"Logo na segunda página, onde assinalava como uma vergonha a preponderância dos interesses pecuniários, o banqueiro fez uma careta. Depois, entrando no capítulo das reformas, Frédéric pedia a liberdade do comércio:
- Como?... Mas perdão!
Ele não entendeu, e continuou. Reclamava o imposto sobre rendimento, o imposto progressivo, uma federação europeia, e a instrução do povo, o maior estímulo às belas-artes.
- Se o país desse a homens como Delacroix e Victor Hugo cem mil francos de rendimentos, que mal haveria nisso?
E no fim vinham os conselhos às classes superiores:
- Não poupeis nada, ó ricos! Dai! Dai sempre!"
Este pequeno discurso, elaborado por um jovem burguês do início do século XIX, dirige-se a um nobre porém aflito banqueiro, que busca uma maneira de manter sua fortuna, em meio ao caudaloso golpe burguês que destronara o rei da França e abrira os caminhos para a implantação da República. São trechos do romance A Educação Sentimental, do célebre escritor francês, Gustave Flaubert.
Não me parece incrível que O Manifesto do Partido Comunista tenha inspirado definitivamente o referido golpe burguês. Parece-me incrível, isto sim, que muitos adoradores de Marx (muitos se encontram no poder, diga-se de passagem) ainda combatam uma ideia velha.
Ontem à noite, estive no Teatro de Santa Isabel para assistir à opera Don Giovanni, de Mozart. Certamente, quanto a isto, alguém dirá: "é uma vergonha essa ópera no Santa Isabel, pois tendo-a visto na Europa, jamais perderia meu tempo assistindo a ela em Recife". Eis o velho orgulho provinciano recifense, que atravanca o progresso da cidade como um todo. Não admira que o próprio Don Giovanni sorrisse disto.
Vivam as mulheres, viva o bom vinho, sustento e glória da humanidade! |
Quando eu era mais jovem, conectei Machado de Assis a Gustave Flaubert de maneira indissolúvel. Mais tarde, veio se juntar aos dois primeiros a figura de Stendhal. Quincas Borba e Dom Casmurro não escondem as influências sofridas pelo nosso escritor fluminense dos autores de O Vermelho e o Negro e Madame Bovary; A Educação Sentimental, por sua vez, escancara a fonte estética e o drama social que marcou profundamente a obra de Machado.
Sabemos também que o Classicismo influenciou de maneira marcante a sua obra. Em seus romances, as óperas são sempre momentos especiais, ocasiões em que seus personagens deixam transbordar as fraquezas, os preconceitos, mas também onde confessam suas aspirações cosmopolitas. Ali, também, Machado sempre evoca a evolução do nosso país, por meio da arte, que alimenta o espírito e não deve faltar na educação das pessoas.

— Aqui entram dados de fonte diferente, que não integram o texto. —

Definition validate_and_publish_staging (c : VectorModelContract) (generation name : str)
    (expected : VectorSnapshotSummary) : M Root VectorSnapshotSummary :=
  _ ← check;
  _ ← sys_ok;
  _ ← sys_ok;
  validated ← in_staging name (read_snapshot_with_control generation c);
  _ ← sys_ok;
  if negb (bool_decide (validated.2 = expected)) then fail CorruptSnapshot
  else
    _ ← check;
    r ← get;
    _ ← reject_existing (bool_decide (is_Some (rt_snapshots r !! generation)));
    _ ← reject_existing (bool_decide (generation ∈ rt_pins r));
    _ ← create_pin generation;
    _ ← sys_ok;
    _ ← sys_ok;
    _ ← preserve_primary_after_cleanup (rename_into_place name generation) (remove_pin generation);
    _ ← sys_ok;
    _ ← sys_ok;
    _ ← sys_ok;
    _ ← sys_ok;
    mret expected.

Definition build_validate_and_publish (entropy : Entropy) (c : VectorModelContract)
    (generation name : str) (projection : list ActiveSearchProjection)
    (documents : list VectorDocument) : M Root VectorSnapshotSummary :=
  _ ← check;
  _ ← sys_ok;
  expected ← in_staging name (write_snapshot_with_control entropy generation c projection documents);
  _ ← check;
  _ ← sys_ok;
  validate_and_publish_staging c generation name expected.

Definition cleanup_failed_staging (name : str) : M Root () :=
  _ ← sys_ok;
  r ← get;
  match rt_staging r !! name with
  | None => mret tt
  | Some _ =>
      _ ← sys_ok;
      _ ← sys_ok;
      _ ← modify (λ r, with_staging r (delete name (rt_staging r)));
      sys_ok
  end.

Definition publish_generation_with_control (entropy : Entropy) (c : VectorModelContract)
    (generation : str) (projection : list ActiveSearchProjection) (documents : list VectorDocument)
    : M Root VectorSnapshotSummary :=
  _ ← lift (validate_generation generation);
  _ ← check;
  projection ← collect_with_control projection;
  documents ← collect_with_control documents;
  _ ← validate_documents_with_control c projection documents;
  _ ← check;
  _ ← sys_ok;
  _ ← check;
  _ ← sys_ok;
  _ ← sys_ok;
  _ ← check;
  r ← get;
  _ ← reject_existing (bool_decide (is_Some (rt_snapshots r !! generation)));
  _ ← sys_ok;
  let name := generation ++ lit ".tmp-" ++ en_suffix entropy in
  _ ← create_staging name;
  _ ← sys_ok;
  _ ← check;
  preserve_primary_after_cleanup
    (build_validate_and_publish entropy c generation name projection documents)
    (cleanup_failed_staging name).

(** A base reader: the root it belongs to, its contract and documents. *)
Definition publish_generation_from_with_control (entropy : Entropy) (c : VectorModelContract)
    (base_belongs : bool) (base_contract : VectorModelContract) (base : list VectorDocument)
    (generation : str) (update : VectorSnapshotUpdate) : M Root VectorSnapshotSummary :=
  if negb base_belongs then fail LeaseRootMismatch
  else if negb (bool_decide (base_contract = c)) then fail InvalidModelContract
  else
    _ ← check;
    materialized ← apply_documents_with_control update base;
    publish_generation_with_control entropy c generation materialized.1 materialized.2.
End store.
(* ===== verification/VectorPublication.v ===== *)
(** * What vector snapshots guarantee (crates/index-vector)

    Theorems about [VectorSnapshot]: cancellation and faults never change a result
    that is delivered, a written snapshot is read back exactly, whatever a reader
    accepts is consistent, an update keeps one version per document, and publication is
    atomic: no published generation ever changes, and a new one is complete. *)

From Stdlib Require Import ZArith String Sorted.
From stdpp Require Import prelude gmap.
From Corelib Require Import SpecFloat.
From S2P Require Import Prelude Collections Float32 Float64 Text Identity SearchMetadata Coordinator VectorSnapshot.

Local Open Scope Z_scope.

(** ** Results do not depend on the world *)

(** What succeeds in some world succeeds in the quiet one with the same effect. *)
Definition stable {S A} (m : M S A) : Prop :=
  ∀ w s w' s' a, m (w, s) = ((w', s'), Ok a) → m (quiet, s) = ((quiet, s'), Ok a).

Create HintDb stable.

Lemma stable_ret {S A} (a : A) : stable (mret a : M S A).
Proof. intros w s w' s' b. by intros [= <- <- <-]. Qed.
(* ===== verification/VectorGc.v ===== *)
(** * Reclaiming vector generations (crates/index-vector)

    The readers' leases (snapshot_root.rs) and the collector that removes generations
    nobody retains (snapshot_gc.rs, snapshot_gc_candidates.rs), with the advisory locks
    that keep them apart.  The collector is a computation of [VectorSnapshot.M]: at each
    of its system calls the [World] decides whether the call fails, and other processes,
    readers and a publisher, take the steps that the [turns] of the shared state list.
    Directories and pin files are their inodes, which is what the code compares. *)

From Stdlib Require Import ZArith String.
From stdpp Require Import prelude gmap.
From S2P Require Import Prelude Collections Text VectorSnapshot.

Local Open Scope Z_scope.

Abbreviation inode := Z.

(** [flock]: shared by readers, or exclusive. *)
Inductive Lock := SharedBy (holders : gset nat) | ByCollector | ByPublisher.

(** The progress of [acquire_read_lease] and [open_generation_payload]; [Reading] holds
    the shared pin and, until the second validation, the lease. *)
Inductive ReaderPhase :=
| Leased
| DirectoryPinned (generation : str) (dir : inode)
| PinOpened (generation : str) (dir pin : inode)
| PinShared (generation : str) (dir pin : inode)
| Reading (leased : bool) (generation : str) (dir pin : inode).
Lemma step_keeps_bind {A B} (m : Step A) (k : A → Step B) : keeps m → (∀ a, keeps (k a)) → keeps (bind m k).
Proof.
  intros Hm Hk s. unfold bind. specialize (Hm s). destruct (m s) as [t [[a|e]|]]; cbn in *; [|done..].
  etrans; [exact Hm|apply Hk].
Qed.

Lemma keeps_io {A} e (call : Io A) : io_keeps call → keeps (io e call).
Proof. intros Hc s. unfold io. specialize (Hc s). by destruct (call s). Qed.

Lemma keeps_pure {A} (r : option (result A PrivacyErrorKind)) : keeps (pure_result r).
Proof. intros s. reflexivity. Qed.

Lemma next_fault_files s : files (next_fault s).1 = files s.
Proof. unfold next_fault. by destruct (faults s). Qed.

Lemma kept_files s t : files t = files s → kept s t.
Proof. intros Heq p f Hf. rewrite Heq. eauto. Qed.

Lemma system_call_keeps {A} (call : Io A) : io_keeps call → io_keeps (system_call call).
Proof.
  intros Hc s. unfold system_call. pose proof (next_fault_files s) as Hf.
  destruct (next_fault s) as [t [| |n]]; cbn in *; [|by apply kept_files..].
  etrans; [by apply kept_files|apply Hc].
Qed.

Lemma query_keeps {A} (answer : Machine → option A) : io_keeps (λ s, (s, answer s)).
Proof. intros s. reflexivity. Qed.
#[export] Hint Resolve step_keeps_bind keeps_io keeps_pure system_call_keeps query_keeps : keeps.

Lemma set_permissions_keeps p mode : io_keeps (set_permissions p mode).
Proof.
  apply system_call_keeps. intros s. destruct (files s !! p) as [f|] eqn:E; [|reflexivity]. cbn.
  intros q g Hg. cbn. destruct (decide (q = p)) as [->|Hq].
  - rewrite lookup_insert_eq. simplify_eq. eauto.
  - rewrite lookup_insert_ne by done. eauto.
Qed.
(** Whatever the input, the codes are at most eight, also after a promotion. *)
Lemma reason_codes_bounded policy text sections input :
  (length (class_reason_codes (promotion_apply policy text sections (classify_resume input)))
   ≤ MAX_REASON_CODES)%nat.
Proof.
  assert (∀ s rs p n, (length (class_reason_codes (classification s rs p n)) ≤ MAX_REASON_CODES)%nat) as Hb.
  { intros. cbn [class_reason_codes classification]. rewrite length_take. lia. }
  assert (length (class_reason_codes (classify_resume input)) ≤ MAX_REASON_CODES)%nat as Hc.
  { destruct input; cbn [classify_resume]; [|apply Hb..]. unfold classify_normalized_text.
    repeat case_match; apply Hb. }
  destruct policy as [model|]; [|done]. unfold promotion_apply. case_match; [|done]. cbn [class_reason_codes
    set_classifier_epoch promote_to_resume_candidate]. rewrite length_take. lia.
Qed.
End admission.

(** ** Loaded models *)

(** What [from_artifact] guarantees: every id of an n-gram has a weight, weights are finite
    with a positive inverse document frequency, the threshold is a probability. *)
Record model_ok (model : LinearModel) : Prop := MkModelOk {
  mo_ids : ∀ ngram id, lm_feature_ids model !! ngram = Some id →
    0 ≤ id ∧ 3 ≤ chars_count ngram ≤ 5 ∧
    ∃ idf coefficient, lm_feature_weights model !! Z.to_nat id = Some (idf, coefficient) ∧
      f64_is_finite idf = true ∧ f64_le idf f64_zero = false ∧ f64_is_finite coefficient = true;
  mo_threshold : f64_is_finite (lm_threshold model) = true ∧
    f64_le (lm_threshold model) f64_zero = false ∧ f64_lt f64_one (lm_threshold model) = false;
  mo_intercept : f64_is_finite (lm_intercept model) = true;
  mo_chars : lm_max_input_chars model ≠ 0 ∧ lm_max_input_chars model ≤ MAX_INPUT_CHARS_LIMIT;
}.

Definition feature_ok (x : str * (f64 * f64)) : Prop :=
  3 ≤ chars_count x.1 ≤ 5 ∧ f64_is_finite x.2.1 = true ∧ f64_le x.2.1 f64_zero = false ∧
  f64_is_finite x.2.2 = true.

Lemma collect_features_ok fs features result :
  collect_features fs features = Some result →
  ssorted features.*1 → Forall feature_ok features →
  ssorted result.*1 ∧ Forall feature_ok result.
Proof.
  revert features. induction fs as [|f fs IH]; intros features E Hs Hok; cbn in E.
  { by injection E as <-. }
  destruct (negb _ || negb _ || _ || negb _ || _) eqn:Hg; [done|]. bools.
  apply IH in E; [done|by apply bmap_entry_sorted|].
  apply Forall_forall. intros [ngram w] Hin.
  apply elem_of_bmap_lookup in Hin; [|by apply bmap_entry_sorted].
  destruct (decide (ngram = feat_ngram f)) as [->|Hne].
  - rewrite bmap_lookup_entry in Hin by done. injection Hin as <-. unfold feature_ok. cbn [fst snd]. split_and!; [lia|lia|done..].
  - rewrite bmap_lookup_entry_ne in Hin by done. rewrite Forall_forall in Hok.
    apply (Hok (ngram, w)). by apply elem_of_bmap_lookup.
Qed.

Eu, sentado no pátio da escola, a ler Dom Casmurro, suspirava: - No dia em que tivermos óperas em Recife, aí sim, serei feliz! Eis, pois, a ópera, a alegria, e, somadas a isto, as duras críticas à exploração que uma restrita casta de cidadãos impõe a uma multidão famigerada, carente de tudo - inclusive, de arte.
Longe de querer me tornar melodramático, mas Don Giovanni também não foge à lógica da angústia burguesa: o próprio Mozart não foi massacrado pela nobreza, pela falta de dinheiro, pelos prazos, pelo medo enfim de sucumbir à miséria?
A chegada de Marlos Nobre à regência da Orquestra Sinfônica do Recife já me havia alegrado, e agora torço para que esta ópera, - espero que a primeira de muitas -, permita que nossa cidade se sutilize progressivamente. Parece que o governador está de olho nisto. Nada lhe escapa, de fato. Marlos Nobre agradeceu muitíssimo ao prefeito no último concerto. Bem, se o caminho tiver que ser este, que seja. Contudo, não estacionemos!
Quanto à obra em si, muito temos a aprender com Don Giovanni - os homens a as mulheres! Vale a pena assistir. Afinal, "a morte dos pérfidos é sempre igual à sua vida". Ou, como eu gosto de dizer: a gente só morre daquilo que viveu.
Onde: Teatro de Santa Isabel.
Quando: hoje e amanhã, às 20h; domingo, às 19h.
Quanto: R$ 40,00, estudantes, idosos e professores pagam meia-entrada.
Dica: Preferir camarote, e chegar cedo para se sentar na frente.